Jumat, 30 Maret 2018 08:33 WIB

Menteri BUMN Diminta Tunda Perombakan Direksi Pertamina

Editor : Rajaman

JAKARTA, Tigapilarnews.com - Kebijakan Menteri Badan Usaha Milik Negara (BUMN) Rini Soemarno, yang akan merombak nomenklatur Direksi Pertamina menuai sorotan dari kalangan DPR.

Wakil Ketua Komisi VI DPR RI, Inas N. Zubir menyebut,? kebijakan Rini telah menimbulkan keresahan luar biasa di internal pekerja PT Pertamina.

Sebelumnya, SK Menteri Rini itu juga telah digugat oleh Federasi Serikat Perkerja Pertamina Bersatu (FSPPB) ke PTUN.

Politikus Fraksi Hanura ini pun menilai, penerbitan SK bernomor 39/MBU/02/2018 itu memang kontroversial. Sehingga pantas dipersoalkan oleh para pekerjanya.

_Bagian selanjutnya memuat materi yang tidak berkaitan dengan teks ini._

(** ** Looking for a buffer *)

Lemma find_in_bucket_wp s l f X Bs K i B1 B2 fuel b h : vl_wf s l f X Bs K -> 0 <= i < hashSize s -> Bs i = B1 ++ B2 ->
  (length B2 <= fuel)%nat ->
  wpm (find_in_bucket fuel (bucket i) (first_of (bucket i) B2) b) (fun r s' h' => s' = s /\ h' = h /\
    match r with
    | Some p => p ∈ B2 /\ exists n, vnodes s !! p = Some n /\ vbuf n = b
    | None => forall p n, p ∈ B2 -> vnodes s !! p = Some n -> vbuf n <> b
    end) s h.
Proof.
  intros Hwf Hi. revert B1 fuel. induction B2 as [|p B2 IH]; intros B1 fuel EB Hfuel.
  - cbn [first_of]. destruct fuel; cbn [find_in_bucket]; rewrite Z.eqb_refl; apply wp_ret;
      (split_and!; [done..|]; by intros p n ?%not_elem_of_nil).
  - cbn [length] in Hfuel. destruct fuel as [|fuel]; [lia|]. cbn [find_in_bucket first_of].
    pose proof (vw_buckets _ _ _ _ _ _ Hwf i Hi) as Hr. rewrite EB in Hr.
    pose proof (ring_nodup _ _ _ Hr) as Hnd. apply list.NoDup_cons in Hnd as [Hni _].
    rewrite (proj2 (Z.eqb_neq p (bucket i))) by set_solver.
    assert (Hp : is_Some (vnodes s !! p)).
    { apply (vw_keys _ _ _ _ _ _ Hwf). apply (vw_hashed _ _ _ _ _ _ Hwf i p Hi). rewrite EB. set_solver. }
    destruct Hp as [n Hn]. apply wp_bind. eapply get_vnode_wp; [exact Hn|].
    destruct (Z.eqb_spec (vbuf n) b) as [E|Hne].
    + apply wp_ret. split_and!; [done..|by left|by exists n].
    + apply wp_bind. eapply (get_next_wp F_hashHead); [eapply ring_next, Hr|].
      eapply wp_mono; [apply (IH (B1 ++ [p])); [by rewrite <- app_assoc|lia]|]. cbv beta.
      intros [q|] s' h' (-> & -> & Hq); (split; [done|split; [done|]]).
      * destruct Hq as [Hq ?]. split; [by right|done].
      * intros q m [->|Hq']%elem_of_cons Hm; [by assert (m = n) as -> by congruence|by eapply Hq].
Qed.
(* ===== verification/BufferMgrSpec.v ===== *)
(** The buffer manager keeps its references: what the operations of BufferMgr.v do to the
    buffers, the storages and the pools, against the contract of the pools ([PoolLaws])
    and of the lists of buffers to validate (ValidateListSpec.v). *)
From stdpp Require Import gmap.
From S2P Require Import Prelude Rings ValidateList ValidateListInv ValidateListSpec BufferMgr Pools BufferMgrInv.

Section operations.
Context {P : Type} `{!PoolOps P} `{!PoolLaws P} `{!BmEnv} `{!VNodes}.

Abbreviation MB A := (M (list bcall) (bm_state P) A).
Abbreviation wpm := (wp (H := list bcall) (S := bm_state P) False).

Implicit Types (s : bm_state P) (h : list bcall) (C : Z -> Z) (I : gmap Z (list Z)) (X : list Z).

(** What an operation on the buffer [p] leaves alone: the lists and the other buffers that
    are not simple. *)
Record apart (p : Z) s s' : Prop := {
  a_blists : blists s' = blists s;
  a_vlog : vlog s' = vlog s;
  a_buffers : forall x b, x <> p -> buffers s !! x = Some b -> bo_type b <> SIMPLE -> buffers s' !! x = Some b;
  a_old : forall x b, x <> p -> buffers s' !! x = Some b -> buffers s !! x = Some b }.

Lemma apart_refl p s : apart p s s.
Proof. by split. Qed.

Lemma apart_trans p s s1 s2 : apart p s s1 -> apart p s1 s2 -> apart p s s2.
Proof. intros [A1 A2 A3 A4] [B1 B2 B3 B4]. split; [congruence|congruence| |eauto]. intros x b Hx Hb HT. apply B3; [done| |done]. by apply A3. Qed.

Lemma apart_pool p s p' : apart p s (set_bpool p' s).
Proof. by split. Qed.

Lemma apart_buffer p s b : apart p s (set_buffers (<[p := b]> (buffers s)) s).
Proof. split; [done|done| |]; intros x b' Hx; cbn; by rewrite lookup_insert_ne. Qed.

Lemma apart_free p s : apart p s (set_buffers (delete p (buffers s)) s).
Proof. split; [done|done| |]; intros x b' Hx; cbn; by rewrite lookup_delete_ne. Qed.

Lemma apart_unrefed p q s s' : unrefed q s s' -> apart p s s'.
Proof.
  intros [U1 U2 U3 U4 U5 U6]. split; [done|done|intros x b _; apply U3|]. intros x b _ Hx. by eapply lookup_weaken.
Qed.

Lemma apart_created p s r s' bs C I X : created s r s' bs C I X -> apart p s s'.
Proof. intros [(E1 & E2 & E3) _ _ _]. split; [done|done| |]; intros x b _; by rewrite E1. Qed.

Hint Resolve apart_refl apart_pool apart_buffer apart_unrefed apart_created : core.

(** A buffer and its storage, in the manager and in its pool. *)
Definition stored s (p : Z) (b : buffer_object) (q : Z) (t : buf_storage) (w : pool_storage) : Prop :=
  buffers s !! p = Some b /\ bo_storage b = Some q /\ storages s !! q = Some t /\ pl_view (bpool s) !! q = Some w /\
  ps_pool w = st_pool t /\ bo_pool b = Some (st_pool t).

Lemma inv_stored s C I X p b q : inv s C I X -> buffers s !! p = Some b -> bo_storage b = Some q ->
  exists t w, stored s p b q t w /\ (bo_type b <> SIMPLE -> st_container t = None).
Proof.
  intros Hi Hb Hq. destruct (c_buffer _ _ _ _ _ _ Hi p b Hb) as (_ & _ & _ & Hs). destruct (Hs q Hq) as (t & Ht & HL & Hct).
  destruct (inv_view _ _ _ _ _ _ Hi Ht) as (w & Hw & HP). exists t, w. split; [done|]. intros HT. by rewrite decide_False in Hct.
Qed.

Lemma stored_pool s p b q t w p' : stored s p b q t w -> pl_view p' = pl_view (bpool s) -> stored (set_bpool p' s) p b q t w.
Proof. intros (? & ? & ? & ? & ? & ?) E. unfold stored. cbn. by rewrite E. Qed.

Lemma unref_storage_of_wp p b s h C I X : inv s C I X -> buffers s !! p = Some b -> bo_type b <> SIMPLE ->
  wpm (unref_storage_of p) (fun _ s' _ => inv s' C I X /\ buffers s' !! p = Some (with_storage None b) /\ apart p s s' /\
    pl_view (bpool s') ⊆ pl_view (bpool s) /\
    forall x, bo_storage b <> Some x -> storages s' !! x = storages s !! x /\ pl_view (bpool s') !! x = pl_view (bpool s) !! x) s h.
Proof.
  intros Hi Hb HT. unfold unref_storage_of. apply wp_bind. eapply get_buffer_wp; [done|]. apply wp_bind, set_buffer_wp; [by eexists|].
  destruct (bo_storage b) as [q|] eqn:Hq.
  - eapply wp_mono; [apply (unref_wp q _ _ C I X); by apply inv_detach|]. cbv beta. intros _ s' h' [Hi' Hu]. split_and!; [done| | |apply (u_view _ _ _ Hu)|].
    + apply (u_buffers _ _ _ Hu); [apply lookup_insert_eq|done].
    + eapply apart_trans; [apply apart_buffer|]. by eapply apart_unrefed.
    + intros x Hx. apply (u_others _ _ _ Hu). congruence.
  - apply wp_ret. split_and!; [|apply lookup_insert_eq|apply apart_buffer|done|done]. eapply inv_fields; [done|done|done|by rewrite Hq|done|by left].
Qed.

(** ** The contents *)

(** What is copied to a buffer once it has a storage [q] of [size] bytes.  [G]: the data
    is there. *)
Definition copies (copy : Z -> MB Z) (size : Z) (G : pool_storage -> Prop) : Prop := forall s h q t w,
  storages s !! q = Some t -> pl_view (bpool s) !! q = Some w -> size <= ps_size w ->
  wpm (copy q) (fun ret s' h' => h' = h /\ exists p', s' = set_bpool p' s /\ same_pools (pl_view (bpool s)) (pl_view p') /\
    (ret = 0 -> exists w', pl_view p' !! q = Some w' /\ G w')) s h.

Lemma copy_mapped_ok size d : 0 <= size <= Z.of_nat (length d) ->
  copies (copy_mapped size d) size (fun w => slice 0 size (ps_bytes w) = take (Z.to_nat size) d).
Proof.
  intros Hd s h q t w Ht Hw Hsz. unfold copy_mapped. apply wp_bind, on_pool_wp. eapply wp_mono; [by eapply law_map|]. cbv beta.
  intros [ret v] p1 _ E1. cbn [fst snd] in E1. destruct (Z.eqb_spec ret 0) as [->|Hne]; cbn [negb].
  2:{ apply wp_ret. split; [done|]. exists p1. rewrite E1. by split_and!. }
  apply wp_bind. unfold copy_to. destruct (Z.ltb_spec (Z.of_nat (length d)) size); [lia|]. apply on_pool_wp.
  assert (Hl : Z.of_nat (length (take (Z.to_nat size) d)) = size) by (rewrite length_take; lia).
  eapply wp_mono; [eapply (law_write q (with_mapped (Some v) w)); cbn; [by rewrite E1, lookup_insert_eq|done|done|rewrite Hl; unfold ps_size in *; cbn; lia]|].
  cbv beta. cbn. intros _ p2 _ E2. apply wp_bind, on_pool_wp. eapply wp_mono; [eapply law_unmap; cbn; rewrite E2; apply lookup_insert_eq|].
  cbv beta. cbn. intros _ p3 _ [m E3]. split; [done|]. exists p3. split; [done|]. rewrite E3, E2, E1, !insert_insert_eq.
  split; [by apply (same_pools_insert _ _ w)|]. intros _. eexists. split; [apply lookup_insert_eq|]. cbn.
  rewrite <- Hl at 1. apply slice_splice; [done|]. unfold ps_size in Hsz. lia.
Qed.

Lemma copy_user_ok user pool size d : 0 <= size <= Z.of_nat (length d) -> pl_shares pool user size ->
  copies (fun _ => copy_to user 0 size d ;; mret 0) size (fun _ => True).
Proof.
  intros Hd Hu s h q t w Ht Hw Hsz. apply wp_bind. unfold copy_to. destruct (Z.ltb_spec (Z.of_nat (length d)) size); [lia|].
  apply on_pool_wp. eapply wp_mono; [eapply law_user_write; [done|rewrite length_take; lia]|]. cbv beta. intros _ p' _ E. apply wp_ret.
  split; [done|]. exists p'. split; [done|]. split.
  - intros x. specialize (E x). destruct (pl_view p' !! x), (pl_view (bpool s) !! x); cbn in *; congruence.
  - intros _. specialize (E q). rewrite Hw in E. destruct (pl_view p' !! q) as [w'|]; [|done]. by exists w'.
Qed.

Lemma data_out_wp synced s p b q t w ret (Q : Z -> bm_state P -> list bcall -> Prop) h : stored s p b q t w ->
  (forall p', pl_view p' = pl_view (bpool s) -> Q ret (set_bpool p' s) h) -> wpm (data_out synced q ret) Q s h.
Proof.
  intros (_ & _ & _ & Hw & _) HQ. unfold data_out. apply wp_bind. destruct synced; cbn [when].
  - apply on_pool_same; [by eapply law_release|]. intros _ p' E. apply wp_ret. by apply HQ.
  - apply wp_ret, wp_ret. replace s with (set_bpool (bpool s) s) by by destruct s. by apply HQ.
Qed.

(** After the data was asked to be copied to the buffer [p]. *)
Definition data_post (G : pool_storage -> Prop) (data : bool) (p : Z) (b : buffer_object) s C I X (ret : Z) s' : Prop :=
  inv s' C I X /\ apart p s s' /\ exists b', buffers s' !! p = Some b' /\ bo_type b' = bo_type b /\
    bo_alignment b' = bo_alignment b /\
    (ret = 0 -> data = true -> exists q w, bo_storage b' = Some q /\ pl_view (bpool s') !! q = Some w /\ G w).

(** The rest of the state is as it was. *)
Definition pool_only s s' : Prop := exists p', s' = set_bpool p' s /\ same_pools (pl_view (bpool s)) (pl_view p').

Lemma data_write_wp copy size G (data synced : bool) s h p b q t w : (data = true -> copies copy size G) -> stored s p b q t w -> size <= ps_size w ->
  wpm (data_write copy q data synced) (fun ret s' _ => pool_only s s' /\
    (ret = 0 -> data = true -> exists w', pl_view (bpool s') !! q = Some w' /\ G w')) s h.
Proof.
  intros Hcopy Hst Hsz. assert (Hsame : forall p', pl_view p' = pl_view (bpool s) -> pool_only s (set_bpool p' s)) by (intros p' E; exists p'; by rewrite E).
  assert (Hrest : forall s1 h1, stored s1 p b q t w -> (exists p1, s1 = set_bpool p1 s /\ pl_view p1 = pl_view (bpool s)) ->
    wpm (retval ← (if data then copy q else mret 0); data_out true q retval) (fun ret s' _ => pool_only s s' /\
      (ret = 0 -> data = true -> exists w', pl_view (bpool s') !! q = Some w' /\ G w')) s1 h1).
  { intros s1 h1 Hst1 (p1 & -> & E1). pose proof Hst1 as (_ & _ & Ht & Hw & _). apply wp_bind. destruct data.
    - eapply wp_mono; [by eapply (Hcopy eq_refl)|]. cbv beta. intros ret s2 h2 (-> & p2 & -> & Hsp & HG). cbn in Hsp. rewrite E1 in Hsp.
      destruct (decide (is_Some (pl_view p2 !! q))) as [[w2 Hw2]|Hn].
      2:{ exfalso. specialize (Hsp q). cbn in Hw. rewrite E1 in Hw. rewrite Hw in Hsp. apply Hn. by destruct (pl_view p2 !! q). }
      unfold data_out. apply wp_bind. cbn [when]. apply on_pool_same; [by eapply law_release|]. intros _ p3 E3. apply wp_ret. cbn in E3. split.
      + exists p3. rewrite E3. by destruct s.
      + intros E0 _. cbn. rewrite E3. by apply HG.
    - apply wp_ret. eapply data_out_wp; [done|]. intros p2 E2. split; [|done]. exists p2. cbn in E2. rewrite E2, E1. by destruct s. }
  unfold data_write. apply wp_bind. destruct synced; cbn [negb].
  - apply wp_ret. cbn [negb Z.eqb]. apply Hrest; [done|]. exists (bpool s). by destruct s.
  - pose proof Hst as (_ & _ & Ht & Hw & _). apply on_pool_same; [by eapply law_sync|]. intros ret p' E.
    assert (Hst' : stored (set_bpool p' s) p b q t w) by by apply stored_pool.
    destruct (Z.eqb_spec ret 0) as [->|Hne]; cbn [negb].
    + apply Hrest; [done|]. by exists p'.
    + eapply data_out_wp; [done|]. intros p2 E2. split; [|done]. exists p2. cbn in E2. rewrite E2, E. by destruct s.
Qed.
(* ===== verification/BufferMgrLists.v ===== *)
(** The lists of buffers of the buffer manager: what they do to the references of the
    storages on them.

    [consistent s C Ls]: the state of a manager whose clients hold the references [C] and
    have put on their lists what [Ls] says. *)
From stdpp Require Import gmap.
From S2P Require Import Prelude Rings ValidateList ValidateListInv ValidateListSpec BufferMgr Pools BufferMgrInv BufferMgrSpec.

Lemma listed_nil q p : listed q p [] = 0.
Proof. unfold listed. by rewrite decide_False by apply not_elem_of_nil. Qed.

Lemma core_new_list bs st v C I X p : core bs st v C I X -> I !! p = None -> core bs st v C (<[p := []]> I) X.
Proof.
  intros [H1 H2 H3 H4 H5 H6] Hp. assert (E : forall q, msum (listed q) (<[p := []]> I) = msum (listed q) I).
  { intros q. by rewrite msum_insert, listed_nil by done. }
  split; [done|done| | |done|done].
  - intros q t Hq. destruct (H3 q t Hq) as [E1 E2 E3 E4]. split; [|by rewrite E|done|done]. rewrite E1. unfold refs_of. by rewrite E.
  - intros k l q [[<- <-]|[Hne Hk]]%lookup_insert_Some Hq; [by apply not_elem_of_nil in Hq|by eapply H4].
Qed.

Lemma core_free_list bs st v C I X p : core bs st v C I X -> I !! p = Some [] -> core bs st v C (delete p I) X.
Proof.
  intros [H1 H2 H3 H4 H5 H6] Hp. assert (E : forall q, msum (listed q) (delete p I) = msum (listed q) I).
  { intros q. by rewrite (msum_delete (listed q) I p [] Hp), listed_nil. }
  split; [done|done| | |done|done].
  - intros q t Hq. destruct (H3 q t Hq) as [E1 E2 E3 E4]. split; [|by rewrite E|done|done]. rewrite E1. unfold refs_of. by rewrite E.
  - intros k l q [Hne Hk]%lookup_delete_Some. by eapply H4.
Qed.

Section lists.
Context {P : Type} `{!PoolOps P} `{!PoolLaws P} `{!BmEnv} `{!VNodes}.

Abbreviation MB A := (M (list bcall) (bm_state P) A).
Abbreviation wpm := (wp (H := list bcall) (S := bm_state P) False).

Implicit Types (s : bm_state P) (h : list bcall) (C : Z -> Z) (I : gmap Z (list Z)) (X : list Z) (Ls : gmap Z (list item)).

Definition user_list (l : buffer_list) (L : list item) : Prop := exists target, vl_list target (userBuffers l) L.
Definition kernel_list (l : buffer_list) : Prop := hasKernelBuffers l = true -> exists target L, vl_list target (kernelBuffers l) L.

Definition lists_ok s Ls : Prop := forall p L, Ls !! p = Some L -> exists l, blists s !! p = Some l /\ user_list l L /\ kernel_list l.

Definition counted Ls : gmap Z (list Z) := (fun L => L.*1) <$> Ls.

(** A buffer that is not simple goes with the last reference of its clients. *)
Definition alive s C : Prop := forall p b, buffers s !! p = Some b -> bo_type b <> SIMPLE -> 0 < C p.

Lemma alive_sub s s' C : alive s C -> buffers s' ⊆ buffers s -> alive s' C.
Proof. intros Ha Hs p b Hp. apply Ha. by eapply lookup_weaken. Qed.

Record consistent s C Ls : Prop := {
  co_inv : inv s C (counted Ls) [];
  co_lists : lists_ok s Ls;
  co_alive : alive s C;
  co_range : forall p, C p < 2 ^ 31 }.

Lemma counted_insert Ls p L : counted (<[p := L]> Ls) = <[p := L.*1]> (counted Ls).
Proof. apply fmap_insert. Qed.

Lemma counted_lookup Ls p L : Ls !! p = Some L -> counted Ls !! p = Some L.*1.
Proof. intros Hp. unfold counted. by rewrite lookup_fmap, Hp. Qed.

(** One list changes. *)
Lemma lists_ok_update s s' Ls p l L : lists_ok s Ls -> blists s' = <[p := l]> (blists s) -> user_list l L -> kernel_list l ->
  lists_ok s' (<[p := L]> Ls).
Proof.
  intros Hok E Hu Hk x Lx [[<- <-]|[Hne Hx]]%lookup_insert_Some.
  - exists l. by rewrite E, lookup_insert_eq.
  - destruct (Hok x Lx Hx) as (lx & ? & ?). exists lx. by rewrite E, lookup_insert_ne.
Qed.

Lemma lists_ok_same s s' Ls : lists_ok s Ls -> blists s' = blists s -> lists_ok s' Ls.
Proof. intros Hok E p L Hp. rewrite E. by apply Hok. Qed.

(** ** Going through a list *)

Lemma on_list_read {A} w p l (m : M (list vcall) validate_list A) (Q : A -> bm_state P -> list bcall -> Prop) s h :
  blists s !! p = Some l ->
  wp False m (fun a v' log' => v' = list_of w l /\ log' = vlog s /\ Q a s h) (list_of w l) (vlog s) ->
  wpm (on_list w p m) Q s h.
Proof.
  intros Hp Hm. eapply on_list_wp; [exact Hp|]. eapply wp_mono; [exact Hm|]. cbv beta. intros a v' log' (-> & -> & HQ).
  assert (E : set_list w (list_of w l) l = l) by (destruct l, w; done). rewrite E, insert_id by done.
  replace (set_blists (blists s) (vlog s) s) with s by by destruct s. done.
Qed.

Section walk.
Context (p : Z) (lb : buffer_list) (body : vnode -> MB Z) (J : list item -> bm_state P -> Prop) (E : Z -> bm_state P -> Prop).
Context (Hbody : forall n L s h, blists s !! p = Some lb -> J (item_of n :: L) s ->
  wpm (body n) (fun r s' _ => blists s' !! p = Some lb /\ if r =? 0 then J L s' else E r s') s h).

Lemma each_listed_wp l f Bs l1 l2 L1 L2 fuel s h : vl_wf (userBuffers lb) l f [] Bs l -> l = l1 ++ l2 -> length l1 = length L1 ->
  holds (userBuffers lb) l (L1 ++ L2) -> (length l2 <= fuel)%nat -> blists s !! p = Some lb -> J L2 s ->
  wpm (each_listed fuel p (cursor l2) body) (fun r s' _ => blists s' !! p = Some lb /\ if r =? 0 then J [] s' else E r s') s h.
Proof.
  intros Hwf. revert l1 L1 L2 fuel s h. induction l2 as [|q l2 IH]; intros l1 L1 L2 fuel s h El Hlen Hh Hfuel Hp HJ.
  - assert (L2 = []) as ->.
    { assert (El2 : length l = length (L1 ++ L2)) by (eapply Forall2_length, Hh). rewrite El, !length_app in El2. cbn in El2.
      destruct L2; [done|cbn in El2; lia]. }
    destruct fuel; by apply wp_ret.
  - cbn [length cursor] in *. destruct fuel as [|fuel]; [lia|]. cbn [each_listed].
    assert (Hq : l !! length l1 = Some q) by (by rewrite El, list_lookup_middle).
    destruct (Forall2_lookup_l _ _ _ _ _ (proj1 Hh) Hq) as (e & He & (n & Hn & En)).
    rewrite lookup_app_r, Hlen, Nat.sub_diag in He by lia. destruct L2 as [|e' L2]; [done|]. injection He as ->.
    apply wp_bind. eapply on_list_read; [exact Hp|]. eapply get_vnode_wp; [exact Hn|]. split_and!; [done..|].
    apply wp_bind. eapply wp_mono; [apply Hbody; [exact Hp|by rewrite En]|]. cbv beta. intros r s1 h1 [Hp1 Hr].
    destruct (Z.eqb_spec r 0) as [->|Hne]; cbn [negb]; [|apply wp_ret; split; [done|]; by rewrite (proj2 (Z.eqb_neq _ _) Hne)].
    pose proof (vw_list _ _ _ _ _ _ Hwf) as Hring. rewrite El in Hring.
    assert (Hc : (if first_of LIST l2 =? LIST then None else Some (first_of LIST l2)) = cursor l2).
    { eapply (cursor_first (userBuffers lb) (l1 ++ [q])). rewrite <- app_assoc. cbn [app]. rewrite <- El. exact Hwf. }
    apply wp_bind. eapply on_list_read; [exact Hp1|]. unfold validateListNext. apply wp_bind.
    eapply (get_next_wp F_head); [eapply ring_next, Hring|]. apply wp_ret. split_and!; [done..|]. rewrite Hc.
    eapply (IH (l1 ++ [q]) (L1 ++ [e])); [by rewrite <- app_assoc|rewrite !length_app; cbn; lia|rewrite <- app_assoc; exact Hh|lia|done|done].
Qed.

Lemma for_listed_wp L s h : blists s !! p = Some lb -> user_list lb L -> J L s ->
  wpm (for_listed p body) (fun r s' _ => blists s' !! p = Some lb /\ if r =? 0 then J [] s' else E r s') s h.
Proof.
  intros Hp (target & l & f & Bs & Hok) HJ. pose proof (ok_wf _ _ _ _ _ _ Hok) as Hwf. unfold for_listed.
  apply wp_bind. eapply on_list_read; [exact Hp|]. unfold validateListIterator. apply wp_bind.
  eapply (get_next_wp F_head); [eapply ring_first, (vw_list _ _ _ _ _ _ Hwf)|]. apply wp_ret. split_and!; [done..|].
  rewrite (cursor_first _ [] _ _ _ _ _ Hwf). apply wp_bind. eapply get_blist_wp; [exact Hp|].
  eapply (each_listed_wp _ _ _ [] l []); [exact Hwf|done|done|apply Hok| |exact Hp|exact HJ].
  rewrite <- (vw_fuel _ _ _ _ _ _ Hwf), length_app. lia.
Qed.

End walk.

(** ** Emptying a list *)

Lemma reset_list_wp p lb L s h : blists s !! p = Some lb -> user_list lb L -> kernel_list lb ->
  wpm (wsbmBOResetList p) (fun r s' _ => r = 0 /\ exists lb' log, s' = set_blists (<[p := lb']> (blists s)) log s /\
    user_list lb' [] /\ kernel_list lb') s h.
Proof.
  intros Hp [target Hu] Hk. unfold wsbmBOResetList. apply wp_bind. eapply get_blist_wp; [exact Hp|].
  assert (Huser : forall lb1 log1 h1, userBuffers lb1 = userBuffers lb -> kernel_list lb1 -> wpm (on_list User p validateResetList)
    (fun r s' _ => r = 0 /\ exists lb' log, s' = set_blists (<[p := lb']> (blists s)) log s /\ user_list lb' [] /\ kernel_list lb')
    (set_blists (<[p := lb1]> (blists s)) log1 s) h1).
  { intros lb1 log1 h1 E1 Hk1. eapply on_list_wp; [apply lookup_insert_eq|]. cbn [list_of vlog set_blists]. rewrite E1.
    eapply wp_mono; [by eapply reset_list_nodes_wp|]. cbv beta. intros r v' log' (-> & Hv' & _). split; [done|]. exists (set_list User v' lb1), log'.
    split; [unfold set_blists; cbn; by rewrite insert_insert_eq|]. split; [by exists target|done]. }
  apply wp_bind. destruct (hasKernelBuffers lb) eqn:EK.
  - destruct (Hk EK) as (t1 & L1 & Hv1). eapply on_list_wp; [exact Hp|]. eapply wp_mono; [by eapply reset_list_nodes_wp|]. cbv beta.
    intros r v' log' (-> & Hv' & _). cbn [negb Z.eqb]. apply Huser; [done|]. intros _. by exists t1, [].
  - apply wp_ret. cbn [negb Z.eqb]. pose proof (Huser lb (vlog s) h eq_refl Hk) as Hw. rewrite insert_id in Hw by done.
    replace (set_blists (blists s) (vlog s) s) with s in Hw by by destruct s. exact Hw.
Qed.

Lemma drop_listed_wp p q l s h C I X : inv s C I X -> I !! p = Some (q :: l) -> q ∉ l ->
  wpm (drop_listed q) (fun _ s' _ => inv s' C (<[p := l]> I) X /\ unrefed q s s') s h.
Proof.
  intros Hi Hp Hq. destruct (c_listed _ _ _ _ _ _ Hi p _ q Hp) as [t Ht]; [by left|]. unfold drop_listed.
  apply wp_bind. eapply change_storage_wp; [exact Ht|]. eapply wp_mono; [apply unref_wp; by apply (core_unlist p l Hi)|]. cbv beta.
  intros _ s' h' [Hi' [U1 U2 U3 U4 U5 U6]]. split; [done|]. split; [done|done|done| |done|done]. intros x Hx. destruct (U4 x Hx) as [E1 E2].
  split; [|done]. rewrite E1. cbn. by rewrite lookup_insert_ne.
Qed.

(** A list whose storages are given back one by one; [D] holds of their pools. *)
Definition emptying (D : Z -> Prop) (p : Z) s0 C I (L : list item) s : Prop :=
  inv s C (<[p := L.*1]> I) [] /\ NoDup L.*1 /\ (blists s = blists s0 /\ buffers s ⊆ buffers s0) /\
  forall q, q ∈ L.*1 -> exists t, storages s !! q = Some t /\ D (st_pool t).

"Ini bisa juga kita sebut bodong karena tanpa melalui proses kajian untuk merubah nomenklatur direksi Pertamina," kata Inas, Jumat (30/3/2018).

Dijelaskan dia, kisruh di tubuh Pertamina tersebut telah menarik perhatian kalangan dewan.

Hal itu, kata Inas, bermula saat Panja Pertamina Komisi VI sedang berlangsung, tiba-tiba Menteri Rini akan merombak nomenklatur direksi Pertamina.

"Bisa saja kita menduga bahwa ada sesuatunya Menteri BUMN di Pertamina yang disembunyikan dari penciuman DPR," ungkapnya.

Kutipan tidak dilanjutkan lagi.